The ShrinkLocker variant used in this attack appears to be a modified version of the original script, created by a different author. This is not uncommon, as various threat actors have adapted and evolved the malware to suit their specific needs and objectives. While some changes are expected, such as alterations to the command-and-control (C2) infrastructure, there are a few notable differences in this particular variant:
• Targeted Attack: The inclusion of a hardcoded check for the domain name indicates that this attack was specifically targeted at the organization.
• Modified Registry Changes: The use of "WMIC.exe" instead of "reg.exe add" to make registry changes demonstrates a preference for different tools or techniques, potentially indicating a different skillset or background.
• Inconsistent Scripting: The presence of typos in the scheduled task names and redundant code sections suggests that the threat actor may not have been a highly skilled programmer. This could indicate that the malware was adapted by a less sophisticated attacker, possibly a lone wolf rather than a sophisticated threat group.
As the barrier to entry for using and modifying ShrinkLocker is relatively low, it makes it accessible to a wider range of attackers. Our analysis shows that ShrinkLocker malware is being adapted by multiple individual threat actors for simpler attacks, rather than being distributed through a ransomware-as-a-service (RaaS) model.
ShrinkLocker Analysis
We understand that this section may be lengthy, but ShrinkLocker is an unusual ransomware threat. Analyzing it was both fascinating and frustrating. If technical details aren’t your thing, please don’t skip the “Conclusion and Recommendations” section. We’ve packed it full of practical advice and helpful tips.
ShrinkLocker is an unusual ransomware threat for two reasons: it’s written in VBScript, and it leverages BitLocker to encrypt and lock down victim systems. This approach is atypical of modern ransomware, suggesting either a unique strategy or a less sophisticated threat actor. Several companies have published detailed analyses of ShrinkLocker. While these analyses have been comprehensive, they often focused on specific technical aspects rather than explaining how the malware is likely to be used in real-world attacks.
In our analysis, we are focusing solely on currently supported operating systems. This is because around 70% of the ShrinkLocker code is hardcoded to be only executed on legacy systems like Windows 7/8 or Windows Server 2008/2012. This legacy code is often non-functional due to poor quality assurance – for example conditional processing that is never evaluated as true. Even the malware’s namesake functionality - shrinking partitions - is severely limited to very old systems. Not only is this feature hardcoded for legacy systems, but it also requires the system volume to have a drive letter assigned, a behavior that was changed starting with Windows Server 2012.
One possible explanation for this legacy focus is that the code was originally developed for other purposes and only later adapted for malicious use. This would explain not only the inclusion of extensive code for outdated operating systems without any explicit checks for newer versions (the latest version mentioned is “2012”), but also the choice of VBScript as scripting language of choice.
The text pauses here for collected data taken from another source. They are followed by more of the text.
Definition note_compaction_failure (m : AgentMachine) : AgentMachine * Z :=
  let m := m_streak (λ n, saturating_add32 n 1) m in (m, compaction_failure_streak m).
Definition reset_compaction_failure_streak : AgentMachine → AgentMachine := m_streak (λ _, 0).
Definition note_auto_memory_flush_attempt : AgentMachine → AgentMachine := m_flush (λ _, true).
Definition reset_auto_memory_flush_cycle : AgentMachine → AgentMachine := m_flush (λ _, false).
Definition activate_task : AgentMachine → AgentMachine := m_active_task (λ _, true).
Definition clear_active_task : AgentMachine → AgentMachine := m_active_task (λ _, false).
End conversation.
(** What the commit of a field does to its request *)
Lemma commit_request_spec id field b s id' r :
  ag_requests s !! id' = Some r →
  ∃ r', ag_requests (commit_request hash_key id field b s).1 !! id' = Some r' ∧
    (r' = r ∨ id' = id ∧ is_terminal (rq_status r) = false ∧
       ∃ v, from_utf8 b = Some v ∧ r' = commit_request_field field v r).
Proof.
  intros Hr. unfold commit_request. destruct (from_utf8 b) as [v|]; [|by eauto].
  unfold mlift, mget, mbind at 1 2, m_bind at 1 2.
  set (tl := agent_bump hash_key (NRequestField id field);; _).
  assert (step_rel agent_same_requests tl) as Htl by (unfold tl; fsteps).
  destruct (ag_requests s !! id) as [r0|] eqn:Hl.
  - destruct (is_terminal (rq_status r0)) eqn:Ht; [by eauto|].
    match goal with |- context [(mmodify ?g ≫= ?k) s] =>
      change ((mmodify g ≫= k) s) with (tl (g s)) end.
    destruct (Htl (set_requests (<[id := commit_request_field field v r0]> (ag_requests s)) s))
      as [-> _]. simpl.
    destruct (decide (id = id')) as [<-|Hne].
    + rewrite lookup_insert_eq. simplify_eq. eexists. split; [done|]. right. eauto.
    + rewrite lookup_insert_ne by done. eauto.
  - change ((mret tt ≫= λ _, tl) s) with (tl s). destruct (Htl s) as [-> _]. eauto.
Qed.

Lemma cancel_request_spec id s id' r :
  ag_requests s !! id' = Some r →
  ∃ r', ag_requests (cancel_request hash_key id s).1 !! id' = Some r' ∧
    (r' = r ∨ id' = id ∧ rq_status r = "pending" ∧
       r' = mkAgentRequest (rq_kind r) (rq_prompt r) (rq_options r) "cancelled" (rq_response r)).
Proof.
  intros Hr. unfold cancel_request. unfold mget, mlift, mbind at 1 2, m_bind at 1 2.
  destruct (ag_requests s !! id) as [r0|] eqn:Hl; [|by eauto].
  case_bool_decide as Hp; [|destruct (negb _); by eauto].
  match goal with |- context [(mmodify ?g ≫= ?k) s] =>
    change ((mmodify g ≫= k) s) with (k tt (g s));
    assert (step_rel agent_same_requests (k tt)) as Htl by fsteps;
    destruct (Htl (g s)) as [-> _] end. simpl.
  destruct (decide (id = id')) as [<-|Hne].
  - rewrite lookup_insert_eq. simplify_eq. eexists. split; [done|]. right. eauto.
  - rewrite lookup_insert_ne by done. eauto.
Qed.

(** A write is refused, leaving the state alone, or is a write to its file. *)
Lemma write_run f o d s :
  (agent_write sha256_hex node_json hash_key f o d s).1 = s ∧
  (∀ n, node_of f s = Ok n → opened_for_write (ag_fids s !! f ≫= af_mode) = false) ∨
  ∃ n, node_of f s = Ok n ∧ opened_for_write (ag_fids s !! f ≫= af_mode) = true ∧
    agent_write sha256_hex node_json hash_key f o d s =
    write_node sha256_hex node_json hash_key f n o d s.
Proof.
  unfold agent_write. mrun. destruct (node_of f s) as [n| | |] eqn:Hn; try by left.
  destruct (opened_for_write _); [right; eauto|by left].
Qed.

Lemma write_requests f o d s :
  agent_same_requests s (agent_write sha256_hex node_json hash_key f o d s).1 ∨
  ∃ id, node_of f s = Ok (NRequestField id "ctl") ∧ o = 0 ∧ d = into_bytes "cancel" ∧
    (agent_write sha256_hex node_json hash_key f o d s).1 = (cancel_request hash_key id s).1.
Proof.
  destruct (write_run f o d s) as [[-> _]|(n & Hn & _ & ->)]; [by left|].
  destruct n; try (left; match goal with |- agent_same_requests s (?m s).1 =>
    cut (step_rel agent_same_requests m); [by intros H; apply H|unfold write_node; solve [fsteps]] end).
  unfold write_node. case_bool_decide as Hc; [subst field|left; apply buffer_requests].
  unfold write_request_control. destruct (negb (o =? 0) || _) eqn:E; [by left|]. bool_facts.
  right. exists id. split_and!; [done..|]. apply run_ret_state.
Qed.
Microsoft has officially announced the deprecation of VBScript starting with Windows 11 2024 H2, further emphasizing the outdated nature of this scripting language. While VBScript was once commonly used, its prevalence has significantly declined in recent years (with exception of the immortal slmgr.vbs), making it unlikely that this malware was recently developed.
Script Initialization
The script begins by initializing variables and creating an object to interact with the Windows Management Instrumentation (WMI) service. WMI is a common method used throughout the script to gather system information. The code then executes two WMI queries to retrieve information about the computer’s system configuration and operating system. This data is stored in colItems and colItems2 collections. The colItems2 collection is unique to this modified version of the script and is used only to perform the initial domain check. The colItems collection is a generic variable that is used multiple times throughout the script to hold various values from different commands.
Target Validation
This section of the code checks if the computer is part of a specific domain. This customization demonstrates how the malware has been tailored to target the specific organization. The InStr command is used to search for a particular substring within another string. If the substring is found (indicated by the > 0 condition), the script does nothing. This reverse logic, where the absence of a condition triggers the action, is a common pattern throughout the code.
Check for Supported Operating Systems
This section is a brief check to see if the script is running on a relic from the early 2000s: Windows (Server) 2000, Windows XP, or Windows Server 2003. As usual, let’s just pretend that Windows ME never existed. If the script is running on an unsupported operating system, it deletes itself (the Audit.vbs file) from the specified location and then terminates.
Note: This will be the last time we’ll discuss the code specifically targeting legacy systems. The rest of our analysis will focus only on the code that applies to currently supported operating systems.
BitLocker Deployment
The purpose of this section is to validate if BitLocker is installed. If it’s not, it attempts to deploy the feature as a prerequisite for encryption.
While the code may seem complex, much of it (highlighted) is irrelevant at this stage. This highlighted section contains registry changes related to BitLocker configuration that are not directly involved in the deployment process. The script author’s tendency to copy and paste code throughout the script led to the inclusion of this specific code block in multiple locations (9 in total). We include this segment only because there are some unintended consequences that can help defenders.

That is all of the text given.